The compendium, which is accessible via interactive webpages on the WHO website and as a PDF for offline reference, also addresses priority settings for action, such as cities and urban settlements, as well as cross-cutting topics like children’s environmental health.
“Young children are especially vulnerable to environmental risks, which can affect their survival and lifelong health and well-being,” said Aboubacar Kampo, Director of Health Programs at UNICEF. “Healthy environments are a prerequisite for healthy children. Our assessment indicates that it can prevent a range of life-threatening diseases and quite significantly, up to a quarter of deaths among children under five years of age. Furthermore, healthy environments work as preventative health care and help reduce unnecessary medical costs for families, enabling them to invest in socio-economic progress.”
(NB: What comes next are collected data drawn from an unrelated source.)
(** A step of a request keeps the sessions well-formed and identified, touches no queue but that
    of its own session, and a response it sends is one of this session. *)
Lemma advance_keeps p w st w' st' next ans :
  advance p w st = (w', st', next, ans) -> wf w -> post_ok w p ->
  wf w' /\ kept w w' /\
  same_queues (match ans with Some _ => Some (po_loc p) | None => None end) w w' /\
  (forall p', next = Some p' -> post_ok w' p') /\ (forall a, ans = Some a -> answer_ok w' a).
Proof.
  intros Hrun Hw [Hid Hph]. unfold advance in Hrun. destruct (po_phase p) as [| |sess response].
  - injection Hrun as <- <- <- <-. split_and!; [apply wf_update; [exact (tame_incr _)|done]|apply kept_update; exact (tame_incr _)| | |done].
    + apply same_queues_eq. intros l _. by apply queue_update.
    + intros p' [= <-]. split; [|done]. exact (kept_update _ _ _ (tame_incr _) _ _ Hid).
  - destruct (deref w (po_loc p)) as [sess|] eqn:Hd.
    2:{ simplify_eq. split_and!; [done|apply kept_refl|by intros l q|done|done]. }
    destruct (run_handler h sess (po_body p) st) as [st1 [[[response|] [err|]]|msg]] eqn:Hh; simplify_eq/=;
      (split_and!; [done|apply kept_refl|by intros l q| |done]); [done| |done..].
    intros p' [= <-]. split; [done|]. cbn. split; [|exists st; by rewrite Hh].
    unfold id_at in Hid. rewrite Hd in Hid. by injection Hid.
  - destruct (deref w (po_loc p)) as [s|] eqn:Hd.
    2:{ simplify_eq. split_and!; [done|apply kept_refl|by intros l q|done|done]. }
    injection Hrun as <- <- <- <-. split_and!; [apply wf_update; auto with proxy|apply kept_update; auto with proxy| |done|].
    + apply same_queues_eq. intros l Hl. apply queue_update. intros Heq. by destruct Hl; rewrite Heq.
    + intros a [= <-]. destruct Hph as [Hs Hh]. exists (sessionId (po_req p)).
      split; [|done]. by apply kept_update; auto with proxy.
Qed.

(** The response that a request sends, as a step of the stream of its session. *)
Lemma advance_answer p w st w' st' next a :
  advance p w st = (w', st', next, Some a) ->
  an_loc a = po_loc p /\ forall rw acc,
    stream_step (po_loc p) (mkStream w rw acc)
      (mkStream w' rw (if an_sent a then acc ++ [an_text a] else acc)).
Proof.
  unfold advance. intros Hrun. destruct (po_phase p) as [| |sess response]; [done| |].
  { destruct (deref w (po_loc p)) as [s|]; [|done].
    by destruct (run_handler h s (po_body p) st) as [st1 [[[r|] [err|]]|msg]]. }
  destruct (deref w (po_loc p)) as [s|] eqn:Hd; [|done]. injection Hrun as <- _ _ <-.
  split; [done|]. intros rw acc. cbn [an_sent an_text].
  exact (s_send (po_loc p) (pickSend (po_req p)) response (mkStream w rw acc) s Hd).
Qed.

Lemma accepted_one l a :
  accepted l [a] = if decide (an_loc a = l) then if an_sent a then [an_text a] else [] else [].
Proof.
  unfold accepted. rewrite filter_cons, filter_nil.
  destruct (decide (an_loc a = l)), (an_sent a); case_decide; naive_solver.
Qed.

Lemma advance_ok x i p world st next ans :
  hb_posts x !! i = Some p -> advance p (hb_world x) (hb_st x) = (world, st, next, ans) ->
  hub_ok x ->
  hub_ok (mkHub world st (requests i next (hb_posts x)) (hb_streams x)
            (hb_answers x ++ option_list ans)).
Proof.
  intros Hi Hrun [Hw Hp Ha Hs]. pose proof (Forall_lookup_1 _ _ _ _ Hp Hi) as Hpost.
  destruct (advance_keeps _ _ _ _ _ _ _ Hrun Hw Hpost) as (Hw' & Hk & Hq & Hnext & Hans).
  split; cbn; [done| | |].
  - apply requests_ok; [|done]. eapply list.Forall_impl; [exact Hp|]. eauto using post_ok_kept.
  - apply list.Forall_app. split.
    + eapply list.Forall_impl; [exact Ha|]. eauto using answer_ok_kept.
    + destruct ans as [a|]; [|constructor]. apply list.Forall_singleton. by apply Hans.
  - intros l s Hl. destruct ans as [a|]; cbn [option_list].
    2:{ rewrite app_nil_r. eapply stream_ok_world; [exact Hk| |by apply Hs]. intros q. by apply Hq. }
    destruct (advance_answer _ _ _ _ _ _ _ Hrun) as [Hloc Hstep].
    change (option_list (Some a)) with [a].
    destruct (decide (l = po_loc p)) as [->|Hne].
    + destruct (Hs _ _ Hl) as (uid & Hid & Hinv). exists uid. split; [by apply Hk|].
      pose proof (stream_inv_step _ _ _ _ (Hstep _ _) Hinv) as Hinv'.
      rewrite accepted_app, accepted_one, decide_True by done.
      destruct (an_sent a); [done|]. by rewrite app_nil_r.
    + assert (stream_ok world (hb_answers x) l s) as (uid & Hid & Hinv).
      { eapply stream_ok_world; [exact Hk| |by apply Hs]. intros q. apply Hq. congruence. }
      exists uid. split; [done|].
      by rewrite accepted_app, accepted_one, decide_False, app_nil_r by congruence.
Qed.
(** The health state after [newApplication] registered its checkers: [ping] is the answer
    of [auditStore.Ping], [took] the latency of a check. The store exists exactly when the
    writer does. *)
Definition app_health (version : string) (ping : option string) (took : string -> string)
    (a : Application) : Health :=
  let h := NewHealth version in
  let h := RegisterChecker "policy_engine"
             (PolicyEngineChecker (Engine.IsReady (policyEngine a)), took "policy_engine") h in
  let h := match upstreamClient a with
           | Some c => RegisterChecker "upstream" (UpstreamChecker (App.IsConnected c), took "upstream") h
           | None => h
           end in
  match auditWriter a with
  | Some _ => RegisterChecker "audit_store" (DatabaseChecker ping, took "audit_store") h
  | None => h
  end.

(** When the probe answers 200. *)
Lemma app_readiness_iff (version : string) (ping : option string) (took : string -> string)
    (a : Application) (now : Time) (marked : bool) (order : list (string * HealthChecker))
    (Horder : order ≡ₚ map_to_list (checkers (app_health version ping took a))) :
  (ReadinessHandler now order (SetReady marked (app_health version ping took a))).1 = 200%Z <->
  marked = true /\ Engine.IsReady (policyEngine a) = true
  /\ (auditWriter a = None \/ ping = None).
Proof.
  rewrite readiness_exact by done. cbn [SetReady ready checkers].
  assert (forall n c, checkers (app_health version ping took a) !! n = Some c <->
    (n = "policy_engine" /\ c.1 = PolicyEngineChecker (Engine.IsReady (policyEngine a)) /\ c.2 = took n)
    \/ (exists cl, n = "upstream" /\ upstreamClient a = Some cl
          /\ c.1 = UpstreamChecker (App.IsConnected cl) /\ c.2 = took n)
    \/ (n = "audit_store" /\ auditWriter a <> None /\ c.1 = DatabaseChecker ping /\ c.2 = took n))
    as Hc.
  { intros n [c t]. cbn [fst snd]. unfold app_health.
    destruct (upstreamClient a) as [cl|], (auditWriter a) as [w|];
      cbn [RegisterChecker checkers NewHealth];
      rewrite ?lookup_insert_Some, ?lookup_empty; naive_solver. }
  split.
  - intros [-> H]. split; [done|].
    assert (forall n c, checkers (app_health version ping took a) !! n = Some (c, took n) ->
              Status c <> HealthStatusUnhealthy) as H' by (intros n c Hn; by apply (H n (c, took n))).
    split.
    + destruct (Engine.IsReady (policyEngine a)) eqn:Hr; [done|]. exfalso.
      apply (H' "policy_engine" (PolicyEngineChecker false)); [|done]. rewrite Hc. by left.
    + destruct (auditWriter a) as [w|] eqn:Hw; [right|by left]. destruct ping as [e|]; [|done]. exfalso.
      apply (H' "audit_store" (DatabaseChecker (Some e))); [|done]. rewrite Hc. right. by right.
  - intros (-> & Hr & Hp). split; [done|]. intros n [c t] Hn%Hc. cbn [fst snd] in *.
    destruct Hn as [(_ & -> & _)|[(cl & _ & _ & -> & _)|(_ & Hw & -> & _)]].
    + by rewrite Hr.
    + by destruct (App.IsConnected cl).
    + by destruct Hp as [Hp| ->].
Qed.
(** X8. Detection followed by a commit. Let the text be pre ++ "/" ++ w
    ++ after ++ rest with the caret after w, where the slash starts a
    word, w and after hold no white space and rest is empty or starts
    with white space. With candidates present, the update of the menu
    opens it with filter text w, and a commit then replaces the whole
    word "/" ++ w ++ after, also its part after the caret, with the
    command and one space; pre and rest are kept. *)
Theorem detect_then_commit (skills : option (list Skill))
        (element : Element) (st : State) (item : SlashCommandItem)
        (n : nat) (pre w after rest : str) :
  caret element = Some n ->
  currentText element = pre ++ "/"%char :: w ++ after ++ rest ->
  n = length (pre ++ "/"%char :: w) ->
  WordStart pre ->
  Forall (fun c => nonSpace c = true) (w ++ after) ->
  WordEnd rest ->
  slashItems skills <> [] ->
  let st1 := updateSlashMenu skills (Some element) st in
  isMenuOpen st1 = true /\ filterText st1 = w /\
  selectItem (Some element) st1 item =
  (Some (mkElement (pre ++ command item ++ js " " ++ rest)
                   (Some (length (pre ++ command item ++ js " ")))
                   true (S (inputEvents element))),
   mkState false [] 0 None).
Proof.
  intros Hc Ht Hn Hpre Hw Hrest Hitems st1.
  assert (Ht1 : currentText element =
                (pre ++ "/"%char :: w) ++ after ++ rest)
    by (rewrite Ht, <- app_assoc; reflexivity).
  assert (Hword : getSlashText (Some element) =
                  Some (mkSlashText w (len pre) (Z.of_nat n + len after))).
  { apply (getSlashText_found element n pre w after rest); auto;
      rewrite Ht1, Hn.
    - apply firstn_length_app.
    - apply skipn_length_app. }
  assert (Hst1 : st1 = mkState true w (selectedIndex st)
                         (Some (mkRange (len pre)
                                        (Z.of_nat n + len after)))).
  { subst st1. unfold updateSlashMenu. rewrite Hword.
    destruct (slashItems skills); [contradiction|reflexivity]. }
  rewrite Hst1. cbn [isMenuOpen filterText]. repeat split.
  rewrite (selectItem_range element
             (mkState true w (selectedIndex st)
                      (Some (mkRange (len pre) (Z.of_nat n + len after))))
             (mkRange (len pre) (Z.of_nat n + len after)) item eq_refl);
    cbn [range_start range_end];
    [|unfold len; rewrite Hn, length_app; lia].
  assert (Hb : firstn (Z.to_nat (len pre)) (currentText element) = pre).
  { unfold len. rewrite Nat2Z.id, Ht. apply firstn_length_app. }
  assert (Ha : skipn (Z.to_nat (Z.of_nat n + len after))
                     (currentText element) = rest).
  { unfold len. rewrite <- Nat2Z.inj_add, Nat2Z.id, Ht1, Hn.
    rewrite <- length_app, app_assoc. apply skipn_length_app. }
  now rewrite Hb, Ha.
Qed.

Lemma commit_ends_detection_witness :
  getSlashText
    (fst (selectItem (Some (mkElement (js "hello /foo world") (Some 10)
                                      true 0))
                     (detected "hello /foo world" 10) foobar)) = None.
Proof.
  assert (Hr : forall r,
             slashRange (detected "hello /foo world" 10) = Some r ->
             (0 <= range_start r <= range_end r)%Z).
  { intros r H. vm_compute in H. inversion H. simpl. lia. }
  exact (proj1 (commit_ends_detection demoSkills
                  (mkElement (js "hello /foo world") (Some 10) true 0)
                  (detected "hello /foo world" 10) foobar Hr)).
Defined.

Lemma detect_then_commit_witness :
  selectItem (Some (mkElement (js "hello /foo world") (Some 9) true 0))
             (updateSlashMenu demoSkills
                (Some (mkElement (js "hello /foo world") (Some 9) true 0))
                initialState)
             foobar =
  (Some (mkElement (js "hello " ++ command foobar ++ js " " ++ js " world")
                   (Some (length (js "hello " ++ command foobar ++ js " ")))
                   true 1),
   mkState false [] 0 None).
Proof.
  assert (H1 : currentText (mkElement (js "hello /foo world") (Some 9)
                                      true 0) =
               js "hello " ++ "/"%char :: js "fo" ++ js "o" ++ js " world")
    by (vm_compute; reflexivity).
  assert (H2 : WordStart (js "hello ")).
  { right. exists (js "hello"), " "%char. split; reflexivity. }
  assert (H3 : Forall (fun c => nonSpace c = true) (js "fo" ++ js "o")).
  { vm_compute. repeat constructor. }
  assert (H4 : slashItems demoSkills <> []) by (vm_compute; discriminate).
  exact (proj2 (proj2 (detect_then_commit demoSkills
                         (mkElement (js "hello /foo world") (Some 9) true 0)
                         initialState foobar 9 (js "hello ") (js "fo")
                         (js "o") (js " world")
                         eq_refl H1 eq_refl H2 H3 eq_refl H4))).
Defined.

End Commit.

(** ** The hook: the recorded range along a run *)

Section RangeRuns.

Import Hook Spec.

Variable skills : option (list Skill).
(** * Further properties of the handlers *)

(** ** Picking and running a batch *)

(** X1.  [pickBulkImages] on a selection that is not cancelled and not empty
    keeps its first 500 images, in their order, sets the estimated time to
    twice their number and alerts exactly when images were left out; a
    cancelled or empty selection changes nothing. *)
Theorem pickBulkImages_keeps_first_500
    (result : ImagePickerResult) (app : App) (w : World) :
  (canceled result = false -> assets result <> [] ->
   exists selected,
     bulkImages (fst (pickBulkImages result app w)) = Some selected /\
     canceled selected = false /\
     assets selected = firstn 500 (assets result) /\
     List.length (assets selected) = Nat.min 500 (List.length (assets result)) /\
     estimatedTime (fst (pickBulkImages result app w)) = List.length (assets selected) * 2 /\
     storage (snd (pickBulkImages result app w)) = storage w /\
     console (snd (pickBulkImages result app w)) = console w /\
     (List.length (assets result) <= 500 -> alerts (snd (pickBulkImages result app w)) = alerts w) /\
     (500 < List.length (assets result) ->
      List.length (alerts (snd (pickBulkImages result app w))) = S (List.length (alerts w)))) /\
  (canceled result = true \/ assets result = [] -> pickBulkImages result app w = (app, w)).
Proof.
  split.
  - intros C N. unfold pickBulkImages. rewrite C.
    destruct (assets result) as [|a rest] eqn:A; [contradiction|].
    change (negb false && (0 <? List.length (a :: rest))%nat)%bool with true. cbv iota.
    unfold MAX_BULK_IMAGES, slice0.
    destruct (Nat.ltb_spec 500 (List.length (a :: rest))) as [L|L].
    + eexists. repeat split; try reflexivity; try (apply length_firstn); try (intros; lia).
      intros _. cbn [snd Alert_alert alerts]. rewrite length_app. simpl. lia.
    + exists result. rewrite A. repeat split; try reflexivity; try assumption;
        try (intros; lia); try (symmetry; apply firstn_all2; exact L).
  - intros [C|E]; unfold pickBulkImages; [now rewrite C|].
    rewrite E. now destruct (canceled result).
Qed.

Lemma pickBulkImages_keeps_first_500_witness :
  (exists selected,
     bulkImages (fst (pickBulkImages
       {| canceled := false;
          assets := repeat (example_asset "1.jpg" (Threw "offline")) 501 |}
       example_app example_world)) = Some selected /\
     List.length (assets selected) = 500) /\
  pickBulkImages {| canceled := true; assets := example_batch |} example_app example_world =
    (example_app, example_world).
Proof.
  split.
  - destruct (proj1 (pickBulkImages_keeps_first_500
        {| canceled := false;
           assets := repeat (example_asset "1.jpg" (Threw "offline")) 501 |}
        example_app example_world) eq_refl) as (selected & S & _ & _ & L & _).
    + discriminate.
    + exists selected. split; [exact S|]. rewrite L. cbn [assets].
      rewrite repeat_length. reflexivity.
  - apply (proj2 (pickBulkImages_keeps_first_500
        {| canceled := true; assets := example_batch |} example_app example_world)).
    left. reflexivity.
Defined.

(** X2.  When a call of the store rejects at the end of a bulk run, the record
    of the run is still shown and the run is over (not loading, no estimated
    time), but neither the log of the component nor the store changes, and
    the console gets one more line than the loop wrote. *)
Theorem processBulkImages_store_failure
    (now message : string) (getItem setItem : settled) (app : App) (w : World)
    (images : ImagePickerResult) :
  bulkImages app = Some images -> canceled images = false ->
  getItem = Rejects message \/ (getItem = Resolves /\ setItem = Rejects message) ->
  let s := processBulkImages now getItem setItem app w in
  bulkPrediction (fst s) = Some (fst (bulkResults app now (assets images) w)) /\
  bulkLoading (fst s) = false /\
  estimatedTime (fst s) = 0 /\
  bulkPredictionHistory (fst s) = bulkPredictionHistory app /\
  storage (snd s) = storage w /\
  alerts (snd s) = alerts w /\
  console (snd s) =
    console (snd (bulkResults app now (assets images) w)) ++
    [("Toplu tahmin geçmişi kaydedilemedi: " ++ message)%string].
Proof.
  intros I C F s. subst s. unfold processBulkImages. rewrite I, C.
  pose proof (bulkLoop_world (assets images) (initial_tally app now, w)) as (S & A & _).
  rewrite <- bulkResults_snd in S, A.
  destruct (bulkResults app now (assets images) w) as [r w1]. simpl in S, A |- *.
  unfold saveBulkResults.
  destruct F as [->|[-> ->]]; simpl; rewrite S, A; repeat split.
Qed.

Lemma processBulkImages_store_failure_witness :
  bulkPredictionHistory
    (fst (processBulkImages "t" Resolves (Rejects "disk full") example_selected_app
            example_stored)) = [] /\
  storage (snd (processBulkImages "t" Resolves (Rejects "disk full") example_selected_app
                  example_stored)) = storage example_stored.
Proof.
  destruct (processBulkImages_store_failure "t" "disk full" Resolves (Rejects "disk full")
              example_selected_app example_stored
              {| canceled := false; assets := example_batch |} eq_refl eq_refl
              (or_intror (conj eq_refl eq_refl))) as (_ & _ & _ & H & S & _).
  split; assumption.
Defined.

(** X3.  Whatever the server answers, the four counts of a bulk record sum to
    the number of items answered [ok] with one of the four classes, which is at
    most the number of items answered [ok]; counts and failed items together
    never exceed the size of the batch. *)
Theorem bulk_counts_never_exceed_successes
    (app : App) (now : string) (batch : list Asset) (w : World) :
  counts_sum (fst (bulkResults app now batch w)) = how_many classified batch /\
  counts_sum (fst (bulkResults app now batch w)) <= how_many succeeded batch /\
  counts_sum (fst (bulkResults app now batch w)) + how_many failed batch <= List.length batch /\
  forall l, count_of l (fst (bulkResults app now batch w)) <=
            counts_sum (fst (bulkResults app now batch w)).
Proof.
  pose proof (bulkResults_counts_sum app now batch w) as C.
  pose proof (how_many_le classified succeeded batch (fun a _ => classified_succeeded a)) as L.
  pose proof (how_many_split failed batch) as S. fold succeeded in S.
  repeat split; try lia.
  intros l. unfold counts_sum. destruct l; simpl; lia.
Qed.

(** ** Invariants of a session *)

Lemma bulkResults_world (app : App) (now : string) (batch : list Asset) (w : World) :
  storage (snd (bulkResults app now batch w)) = storage w.
Proof.
  rewrite bulkResults_snd. apply (bulkLoop_world batch (initial_tally app now, w)).
Qed.

Lemma bulkResults_timestamp (app : App) (now : string) (batch : list Asset) (w : World) :
  BulkPredictionResult.timestamp (fst (bulkResults app now batch w)) = now /\
  BulkPredictionResult.modelName (fst (bulkResults app now batch w)) = modelName app /\
  BulkPredictionResult.isGrayscale (fst (bulkResults app now batch w)) = isGrayscaleEnabled app.
Proof.
  rewrite bulkResults_fst.
  destruct (bulkLoop_header batch (initial_tally app now, w)) as (M & T & G & _).
  simpl in M, T, G. unfold set_means. simpl. auto.
Qed.

(** What a handler of [_layout.tsx] leaves of the logs, in four cases. *)
Lemma processBulkImages_logs
    (now : string) (getItem setItem : settled) (app : App) (w : World) :
  let s := processBulkImages now getItem setItem app w in
  AsyncStorage.predictionHistory (storage (snd s)) = AsyncStorage.predictionHistory (storage w) /\
  ((bulkPredictionHistory (fst s) = bulkPredictionHistory app /\
    AsyncStorage.bulkPredictionHistory (storage (snd s)) =
      AsyncStorage.bulkPredictionHistory (storage w)) \/
   (exists r,
      BulkPredictionResult.timestamp r = now /\
      bulkPredictionHistory (fst s) =
        firstn 50 (r :: parse_or_empty (AsyncStorage.bulkPredictionHistory (storage w))) /\
      AsyncStorage.bulkPredictionHistory (storage (snd s)) =
        Some (bulkPredictionHistory (fst s)))).
Proof.
  unfold processBulkImages.
  destruct (bulkImages app) as [images|]; [|simpl; auto].
  destruct (canceled images); [simpl; auto|].
  pose proof (bulkResults_world app now (assets images) w) as S.
  pose proof (bulkResults_timestamp app now (assets images) w) as (T & _).
  destruct (bulkResults app now (assets images) w) as [r w1]. simpl in S, T.
  unfold saveBulkResults.
  destruct getItem; [destruct setItem|]; simpl; rewrite S; split; auto.
  right. exists r. auto.
Qed.

Lemma uploadImage_logs
    (NumberToString : number -> string) (now : string) (getItem setItem : settled)
    (index : nat) (asset : Asset) (app : App) (w : World) :
  let s := uploadImage NumberToString now getItem setItem index asset app w in
  bulkPredictionHistory (fst s) = bulkPredictionHistory app /\
  AsyncStorage.bulkPredictionHistory (storage (snd s)) =
    AsyncStorage.bulkPredictionHistory (storage w) /\
  (AsyncStorage.predictionHistory (storage (snd s)) =
     AsyncStorage.predictionHistory (storage w) \/
   exists p,
     AsyncStorage.predictionHistory (storage (snd s)) =
       Some (firstn 10 (p :: parse_or_empty (AsyncStorage.predictionHistory (storage w))))).
Proof.
  unfold uploadImage.
  destruct (predict asset) as [message|[|] data]; simpl; auto.
  unfold savePrediction.
  destruct getItem; [destruct setItem|]; simpl; auto.
  split; [reflexivity|]. split; [reflexivity|]. right. eexists. reflexivity.
Qed.

Lemma step_within_caps
    (NumberToString : number -> string) (TypeError_message : string)
    (s : Session) (e : Event) :
  within_caps s -> within_caps (step NumberToString TypeError_message s e).
Proof.
  unfold within_caps, stored_single, stored_bulk.
  intros (A & B & C & D).
  destruct e; cbn [step on_layout on_screen on_history app screen history world fst snd].
  - destruct r as [m|[|] d]; simpl; auto.
  - destruct r as [m|[|] d]; simpl; auto.
  - destruct r as [m|[|] d]; simpl; auto.
  - simpl; auto.
  - unfold loadBulkPredictionHistory. destruct getItem; [|simpl; auto].
    destruct (AsyncStorage.bulkPredictionHistory (storage (world s))) eqn:E;
      simpl in *; rewrite ?E; simpl; auto.
  - unfold pickBulkImages.
    destruct (negb _ && _)%bool; [|simpl; auto].
    destruct (MAX_BULK_IMAGES <? _)%nat; simpl; auto.
  - destruct (processBulkImages_logs now getItem setItem (app s) (world s))
      as (P & [[M S]|(r & _ & M & S)]).
    + rewrite P, M, S. auto.
    + rewrite P, S, M. simpl parse_or_empty.
      assert (L : List.length (firstn 50
                (r :: parse_or_empty (AsyncStorage.bulkPredictionHistory (storage (world s))))) <= 50)
        by apply firstn_le_length.
      auto.
  - unfold refreshBulkPredictionHistory. destruct getItem; [|simpl; auto].
    destruct (AsyncStorage.bulkPredictionHistory (storage (world s))) eqn:E;
      simpl in *; rewrite ?E; simpl; repeat split; auto; lia.
  - assert (L : List.length (filter (other_timestamp timestamp) (bulkPredictionHistory (app s)))
                <= 50).
    { pose proof (filter_length_le (other_timestamp timestamp) (bulkPredictionHistory (app s))).
      lia. }
    unfold deleteHistoryItem. destruct setItem; simpl; auto.
  - destruct (uploadImage_logs NumberToString now getItem setItem index asset (app s) (world s))
      as (M & S & [P|(p & P)]).
    + rewrite M, S, P. auto.
    + rewrite M, S, P. simpl parse_or_empty.
      assert (L : List.length (firstn 10
                (p :: parse_or_empty (AsyncStorage.predictionHistory (storage (world s))))) <= 10)
        by apply firstn_le_length.
      auto.
  - unfold History.loadHistory. destruct getItem; [|simpl; auto].
    destruct (AsyncStorage.predictionHistory (storage (world s))) as [l|] eqn:E.
    + assert (L : List.length (slice0 10 l) <= 10) by apply firstn_le_length.
      set (f := slice0 10 l) in *. simpl in *. rewrite ?E. simpl. auto.
    + simpl in *. rewrite ?E. simpl. auto.
  - unfold History.resetHistory. destruct removeItem; [|simpl; auto].
    simpl. repeat split; auto; lia.
  - unfold History.updateNote.
    destruct (nth_error (History.history (history s)) index); [|simpl; auto].
    destruct setItem; simpl; rewrite ?assign_note_length; auto.
Qed.
(* ===== verification/_CoqProject ===== *)
-Q . S2P
Prelude.v
State.v
Rationals.v
PyLib.v
RadUtil.v
RadStats.v
Topsort.v
Shellcmd.v
Timeline.v
View.v
TestJobs.v
TestPlan.v
TestReport.v
Format.v
Files.v
CreateModule.v
ModuleScan.v
Bindings.v
CheckStyle.v
WafRun.v
TestRun.v
WafMisc.v
Cflags.v
VizThread.v
VizCanvas.v
VizGraph.v
VizArrows.v
CompileDb.v
StatusServer.v
FlowStats.v
VizAxes.v
VizWifi.v
VizTables.v
SmallTools.v
VizWindow.v
VizStart.v
WafBuild.v
WafConfigure.v
WafHeaders.v
WafStatus.v
VizNdn.v
TestScripts.v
Two thirds of deaths attributed to environmental risk factors are from non-communicable diseases (NCDs), such as heart disease, stroke and cancer, making the actions in the compendium a crucial part of addressing the NCD epidemic.
The compendium can also play an important role in achieving health equity, as low- and middle-income countries bear the greatest environmental burden in all types of diseases and injuries.
“The Compendium can be used to engage in country dialogue on development priorities in line with the 2030 Agenda, and to direct resources accordingly for resilient, healthy, inclusive and sustainable development,” said Dr Mandeep Dhaliwal, Director of the HIV, Health and Development Group at UNDP. “By addressing the factors that cause a large burden of the disease in low- and middle-income countries, the Compendium offers policymakers, the private sector and other stakeholders valuable tools for creating the transformative change needed to secure a healthy future for people and planet.”
“Channeling investments into the actions that address the triple planetary crises of climate change, biodiversity loss and pollution, which have profound implications for health, is key. We must transform the way we value nature if we are to safeguard health and achieve the Sustainable Development Goals — a major shift that requires multi-sector, multi-agency efforts. This compendium, by making available key tools and methodologies developed by a broad range of development partners is an important step in this direction and in promoting positive environment and health outcomes,” said Monika MacDevette, Chief, Chemicals and Health Branch, UNEP.
The compendium is a “living” repository, subject to updates and new guidance as they become available from partner organizations. Each action is briefly described and refers to the source for greater detail.
It calls for a scaling up of actions in countries by ministries of health and others at national, regional, local levels, with each of the outlined interventions classified according to principally involved sectors, level of implementation and necessary instruments, such as regulation, taxes and subsidies, infrastructure, education, communication, and others.